# Vision-language memory budget

Five VL rows now ship in the registry: **PaliGemma-3B-mix-224**,
**Qwen2-VL-2B-Instruct**, **InternVL2-2B**, **InternVL3-2B**, and
**Mistral-Small-3.1-24B-Instruct-2503**. Each row carries a pinned
preprocessing plan; dynamic-resolution support (Qwen2-VL's native
capability, Mistral Small 3.1's longer-edge policy, and the broader
InternVL family contract) is still gated behind follow-up runtime
work so the current `VlPreprocessorPlan` cache key stays stable.

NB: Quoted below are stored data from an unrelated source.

(* ===== verification/AqlOrder.v ===== *)
(** What the packets of a retained graph guarantee on the device
    (src/crates/redline-dispatch/src/aql/replay.rs).

    An execution assigns a start and an end to every packet pushed to a queue. It
    satisfies what the HSA specification says of a packet processor: packets of a
    queue start in order; one with the barrier bit starts after all earlier ones
    of its queue have completed; nothing later in the queue starts before a
    barrier-AND packet has completed; and a barrier-AND packet completes only
    after each of its dependency signals was completed by some packet.

    Proved here: the order of phases and tokens in the two-queue batches, and the
    order of dependent nodes in a graph over any number of queues. *)

From S2P Require Import Prelude Ir Packet Queue AqlGraph.

(** ** Executions *)

Definition packet_word (p : Packet) : Z :=
  match p with KernelPacket p => kdp_full_header p | BarrierPacket p => bap_full_header p end.
(** The 16 bits the packet processor reads as the header. *)
Definition header_of (p : Packet) : Z := Z.land (packet_word p) 65535.
Definition packet_barrier (p : Packet) : bool := header_barrier (packet_word p).
Definition packet_completion (p : Packet) : Z :=
  match p with KernelPacket p => kdp_completion_signal p | BarrierPacket p => bap_completion_signal p end.

Record aql_execution (pushes : list push) (start stop : nat → Z) : Prop := {
  ax_duration i : (start i ≤ stop i)%Z;
  ax_launch i j l p q : i < j → pushes !! i = Some (l, p) → pushes !! j = Some (l, q) → (start i ≤ start j)%Z;
  ax_barrier_bit i j l p q : i < j → pushes !! i = Some (l, p) → pushes !! j = Some (l, q) →
    packet_barrier q = true → (stop i ≤ start j)%Z;
  ax_barrier_and i j l p q : i < j → pushes !! i = Some (l, BarrierPacket p) → pushes !! j = Some (l, q) →
    (stop i ≤ start j)%Z;
  ax_signal j l p s : pushes !! j = Some (l, BarrierPacket p) → s ∈ bap_dependency_signals p → s ≠ 0%Z →
    ∃ i l' q, pushes !! i = Some (l', q) ∧ packet_completion q = s ∧ (stop i ≤ stop j)%Z }.

(** Every awaited signal is completed by an earlier push: nothing can block. *)
Definition runnable (pushes : list push) : Prop := ∀ j l p s, pushes !! j = Some (l, BarrierPacket p) →
  s ∈ bap_dependency_signals p → s ≠ 0%Z → ∃ i l' q, i < j ∧ pushes !! i = Some (l', q) ∧ packet_completion q = s.

Lemma runnable_execution pushes : runnable pushes → aql_execution pushes Z.of_nat Z.of_nat.
Proof.
  intros H. split; intros; try lia. destruct (H _ _ _ _ H0 H1 H2) as (i & l' & q & Hi & Hq & Hc).
  exists i, l', q. split; [done|]. split; [done|]. lia.
Qed.

(** ** Phases *)

Section phases.
Context (sig : nat → nat → Z) (other : Z → Prop) (G : nat).
Context (Hother : ∀ g l, g < G → l < 2 → ¬ other (sig g l)).
Context (Hinj : ∀ g l g' l', g < G → l < 2 → g' < G → l' < 2 → sig g l = sig g' l' → g = g' ∧ l = l').
Context (Hnz : ∀ g l, g < G → l < 2 → sig g l ≠ 0%Z) (HG0 : G ≠ 0).

(** The pushes of one phase: each queue is opened by a barrier on the phase
    before, and closed by the packet that completes the phase's signal. *)
Record block_ok (g : nat) (b : list push) : Prop := {
  bo_lane j l x : b !! j = Some (l, x) → l < 2;
  bo_signal j l x : b !! j = Some (l, x) → other (packet_completion x) ∨ packet_completion x = sig g l;
  bo_close l : l < 2 → ∃ k c, b !! k = Some (l, c) ∧ packet_completion c = sig g l ∧
    (∀ j x, b !! j = Some (l, x) → packet_completion x = sig g l → j = k) ∧
    ∀ j x, b !! j = Some (l, x) → j = k ∨ (j < k ∧ packet_barrier c = true);
  bo_open l : l < 2 → 0 < g → ∃ m p, b !! m = Some (l, BarrierPacket p) ∧ other (packet_completion (BarrierPacket p)) ∧
    (∀ l', l' < 2 → sig (g - 1) l' ∈ bap_dependency_signals p) ∧ ∀ j x, b !! j = Some (l, x) → m ≤ j;
  bo_deps j l p s : b !! j = Some (l, BarrierPacket p) → s ∈ bap_dependency_signals p → s ≠ 0%Z →
    0 < g ∧ ∃ l', l' < 2 ∧ s = sig (g - 1) l' }.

**Reality check.** The generic VL train/prompt path is complete today
for PaliGemma, Qwen2-VL, and Mistral Small 3.1. InternVL2 remains
registry-visible for planning and future support, and InternVL3 now
joins it under the same honest caveat: on the current transformers
stack the InternVL family still exposes a tokenizer-only
`AutoProcessor` and needs a custom collator/runtime contract. DLM
refuses that family with a clear error instead of pretending the
generic VL path is enough.

## Base-selection guidance

| Base                      | License    | Pick when you want… |
|---------------------------|------------|---------------------|
| paligemma-3b-mix-224      | Gemma (gated) | The cleanest PEFT path + proven chart/doc QA; accept the Gemma license first. |
| qwen2-vl-2b-instruct      | Apache-2.0 | Permissive licensing + strong general-purpose VL; dynamic-res is capped to 672² in v1 but native runtime supports more. |
| internvl2-2b              | MIT        | Registry-visible planning target for a future custom InternVL path; current train/prompt/export-snapshot flows refuse it on this stack. |
| internvl3-2b              | Apache-2.0 | Newer InternVL planning target with dynamic 448-tiling and `trust_remote_code`; currently registry-visible but still refused by the generic runtime. |
| mistral-small-3.1-24b-instruct | Apache-2.0 | Highest-capability VL row in the registry today; targets large CUDA boxes first and is refused on MPS by default unless you explicitly force it. |

## PaliGemma-3B-mix-224 (224×224, fp16)

All numbers in GB. "Training" includes the base weights + r=16 LoRA
adapters + optimizer state (AdamW, 2x master copy) + per-batch
activation + gradient checkpointing.

| Config          | Base weights | Adapter | Activations | Total (peak) |
|-----------------|-------------:|--------:|------------:|-------------:|
| Inference, fp16 |          6.5 |    0.04 |         0.4 |          7.0 |
| LoRA + bs=1     |          6.5 |    0.04 |         2.0 |         10.0 |
| LoRA + bs=4     |          6.5 |    0.04 |         8.0 |         16.5 |

**Floor.** MPS with 16 GB unified memory handles inference + LoRA at
batch=1 comfortably; batch=4 overshoots and triggers OOM. Users who
need batch=4+ on Apple Silicon: wait for a 24 GB+ box, or use
gradient accumulation (`training.grad_accum: 4` + `micro_batch_size:
1` gives the same effective batch at LoRA cost).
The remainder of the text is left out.